Task objective:
The response should be an exact copy of every record.

Dataset entries below:

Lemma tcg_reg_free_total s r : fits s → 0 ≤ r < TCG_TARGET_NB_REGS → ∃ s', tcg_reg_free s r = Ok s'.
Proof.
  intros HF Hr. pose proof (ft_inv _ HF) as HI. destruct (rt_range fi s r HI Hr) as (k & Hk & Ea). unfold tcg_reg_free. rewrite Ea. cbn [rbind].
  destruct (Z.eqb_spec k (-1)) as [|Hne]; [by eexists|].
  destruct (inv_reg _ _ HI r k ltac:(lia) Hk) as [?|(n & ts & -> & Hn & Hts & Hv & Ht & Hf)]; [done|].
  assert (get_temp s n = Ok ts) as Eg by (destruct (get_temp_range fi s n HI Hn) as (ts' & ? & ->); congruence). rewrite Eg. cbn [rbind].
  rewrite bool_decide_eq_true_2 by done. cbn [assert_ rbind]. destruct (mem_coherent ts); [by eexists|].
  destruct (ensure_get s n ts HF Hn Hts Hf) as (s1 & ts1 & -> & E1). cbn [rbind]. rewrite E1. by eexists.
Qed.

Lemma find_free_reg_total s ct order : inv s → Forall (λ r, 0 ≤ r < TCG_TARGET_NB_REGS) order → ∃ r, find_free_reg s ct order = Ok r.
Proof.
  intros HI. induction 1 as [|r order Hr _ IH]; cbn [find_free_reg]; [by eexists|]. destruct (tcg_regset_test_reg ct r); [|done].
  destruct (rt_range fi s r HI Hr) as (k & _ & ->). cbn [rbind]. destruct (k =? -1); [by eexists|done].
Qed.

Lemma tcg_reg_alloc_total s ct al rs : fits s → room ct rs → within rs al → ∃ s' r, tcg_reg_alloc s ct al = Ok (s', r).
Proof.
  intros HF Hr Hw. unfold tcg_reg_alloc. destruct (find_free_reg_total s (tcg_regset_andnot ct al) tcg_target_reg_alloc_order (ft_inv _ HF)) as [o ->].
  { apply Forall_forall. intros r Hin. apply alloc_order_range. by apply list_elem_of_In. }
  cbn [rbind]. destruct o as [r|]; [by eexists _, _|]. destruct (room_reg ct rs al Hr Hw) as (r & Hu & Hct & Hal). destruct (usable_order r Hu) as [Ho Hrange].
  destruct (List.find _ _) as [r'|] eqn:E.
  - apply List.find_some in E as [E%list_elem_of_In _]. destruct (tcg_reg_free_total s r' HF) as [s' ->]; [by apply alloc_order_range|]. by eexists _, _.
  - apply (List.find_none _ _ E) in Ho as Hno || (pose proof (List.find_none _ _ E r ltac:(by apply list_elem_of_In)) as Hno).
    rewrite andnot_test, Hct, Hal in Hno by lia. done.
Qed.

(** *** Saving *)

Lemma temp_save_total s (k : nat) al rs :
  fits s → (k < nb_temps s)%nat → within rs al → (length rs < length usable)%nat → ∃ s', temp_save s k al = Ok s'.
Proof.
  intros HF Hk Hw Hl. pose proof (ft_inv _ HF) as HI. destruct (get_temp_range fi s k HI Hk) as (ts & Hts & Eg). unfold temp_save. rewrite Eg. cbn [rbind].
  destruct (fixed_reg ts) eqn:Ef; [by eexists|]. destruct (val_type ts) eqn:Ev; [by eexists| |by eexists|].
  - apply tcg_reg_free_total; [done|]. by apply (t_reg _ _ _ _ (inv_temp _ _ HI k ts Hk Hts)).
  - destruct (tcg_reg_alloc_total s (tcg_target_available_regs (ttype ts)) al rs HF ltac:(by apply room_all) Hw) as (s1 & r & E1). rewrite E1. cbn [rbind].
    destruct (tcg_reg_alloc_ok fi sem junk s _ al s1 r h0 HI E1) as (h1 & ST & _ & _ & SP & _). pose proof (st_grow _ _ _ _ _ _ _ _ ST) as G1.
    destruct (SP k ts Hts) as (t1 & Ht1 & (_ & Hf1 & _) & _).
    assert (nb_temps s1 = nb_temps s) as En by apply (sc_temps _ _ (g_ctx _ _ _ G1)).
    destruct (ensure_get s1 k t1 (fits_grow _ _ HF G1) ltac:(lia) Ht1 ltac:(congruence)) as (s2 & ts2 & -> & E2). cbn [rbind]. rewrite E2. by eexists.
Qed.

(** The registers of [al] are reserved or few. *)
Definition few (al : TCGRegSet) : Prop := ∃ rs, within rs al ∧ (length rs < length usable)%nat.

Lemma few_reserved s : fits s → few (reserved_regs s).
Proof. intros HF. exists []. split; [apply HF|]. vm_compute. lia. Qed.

End of Dataset entries.

Solution:
Lemma tcg_reg_free_total s r : fits s → 0 ≤ r < TCG_TARGET_NB_REGS → ∃ s', tcg_reg_free s r = Ok s'.
Proof.
  intros HF Hr. pose proof (ft_inv _ HF) as HI. destruct (rt_range fi s r HI Hr) as (k & Hk & Ea). unfold tcg_reg_free. rewrite Ea. cbn [rbind].
  destruct (Z.eqb_spec k (-1)) as [|Hne]; [by eexists|].
  destruct (inv_reg _ _ HI r k ltac:(lia) Hk) as [?|(n & ts & -> & Hn & Hts & Hv & Ht & Hf)]; [done|].
  assert (get_temp s n = Ok ts) as Eg by (destruct (get_temp_range fi s n HI Hn) as (ts' & ? & ->); congruence). rewrite Eg. cbn [rbind].
  rewrite bool_decide_eq_true_2 by done. cbn [assert_ rbind]. destruct (mem_coherent ts); [by eexists|].
  destruct (ensure_get s n ts HF Hn Hts Hf) as (s1 & ts1 & -> & E1). cbn [rbind]. rewrite E1. by eexists.
Qed.

Lemma find_free_reg_total s ct order : inv s → Forall (λ r, 0 ≤ r < TCG_TARGET_NB_REGS) order → ∃ r, find_free_reg s ct order = Ok r.
Proof.
  intros HI. induction 1 as [|r order Hr _ IH]; cbn [find_free_reg]; [by eexists|]. destruct (tcg_regset_test_reg ct r); [|done].
  destruct (rt_range fi s r HI Hr) as (k & _ & ->). cbn [rbind]. destruct (k =? -1); [by eexists|done].
Qed.

Lemma tcg_reg_alloc_total s ct al rs : fits s → room ct rs → within rs al → ∃ s' r, tcg_reg_alloc s ct al = Ok (s', r).
Proof.
  intros HF Hr Hw. unfold tcg_reg_alloc. destruct (find_free_reg_total s (tcg_regset_andnot ct al) tcg_target_reg_alloc_order (ft_inv _ HF)) as [o ->].
  { apply Forall_forall. intros r Hin. apply alloc_order_range. by apply list_elem_of_In. }
  cbn [rbind]. destruct o as [r|]; [by eexists _, _|]. destruct (room_reg ct rs al Hr Hw) as (r & Hu & Hct & Hal). destruct (usable_order r Hu) as [Ho Hrange].
  destruct (List.find _ _) as [r'|] eqn:E.
  - apply List.find_some in E as [E%list_elem_of_In _]. destruct (tcg_reg_free_total s r' HF) as [s' ->]; [by apply alloc_order_range|]. by eexists _, _.
  - apply (List.find_none _ _ E) in Ho as Hno || (pose proof (List.find_none _ _ E r ltac:(by apply list_elem_of_In)) as Hno).
    rewrite andnot_test, Hct, Hal in Hno by lia. done.
Qed.

(** *** Saving *)

Lemma temp_save_total s (k : nat) al rs :
  fits s → (k < nb_temps s)%nat → within rs al → (length rs < length usable)%nat → ∃ s', temp_save s k al = Ok s'.
Proof.
  intros HF Hk Hw Hl. pose proof (ft_inv _ HF) as HI. destruct (get_temp_range fi s k HI Hk) as (ts & Hts & Eg). unfold temp_save. rewrite Eg. cbn [rbind].
  destruct (fixed_reg ts) eqn:Ef; [by eexists|]. destruct (val_type ts) eqn:Ev; [by eexists| |by eexists|].
  - apply tcg_reg_free_total; [done|]. by apply (t_reg _ _ _ _ (inv_temp _ _ HI k ts Hk Hts)).
  - destruct (tcg_reg_alloc_total s (tcg_target_available_regs (ttype ts)) al rs HF ltac:(by apply room_all) Hw) as (s1 & r & E1). rewrite E1. cbn [rbind].
    destruct (tcg_reg_alloc_ok fi sem junk s _ al s1 r h0 HI E1) as (h1 & ST & _ & _ & SP & _). pose proof (st_grow _ _ _ _ _ _ _ _ ST) as G1.
    destruct (SP k ts Hts) as (t1 & Ht1 & (_ & Hf1 & _) & _).
    assert (nb_temps s1 = nb_temps s) as En by apply (sc_temps _ _ (g_ctx _ _ _ G1)).
    destruct (ensure_get s1 k t1 (fits_grow _ _ HF G1) ltac:(lia) Ht1 ltac:(congruence)) as (s2 & ts2 & -> & E2). cbn [rbind]. rewrite E2. by eexists.
Qed.

(** The registers of [al] are reserved or few. *)
Definition few (al : TCGRegSet) : Prop := ∃ rs, within rs al ∧ (length rs < length usable)%nat.

Lemma few_reserved s : fits s → few (reserved_regs s).
Proof. intros HF. exists []. split; [apply HF|]. vm_compute. lia. Qed.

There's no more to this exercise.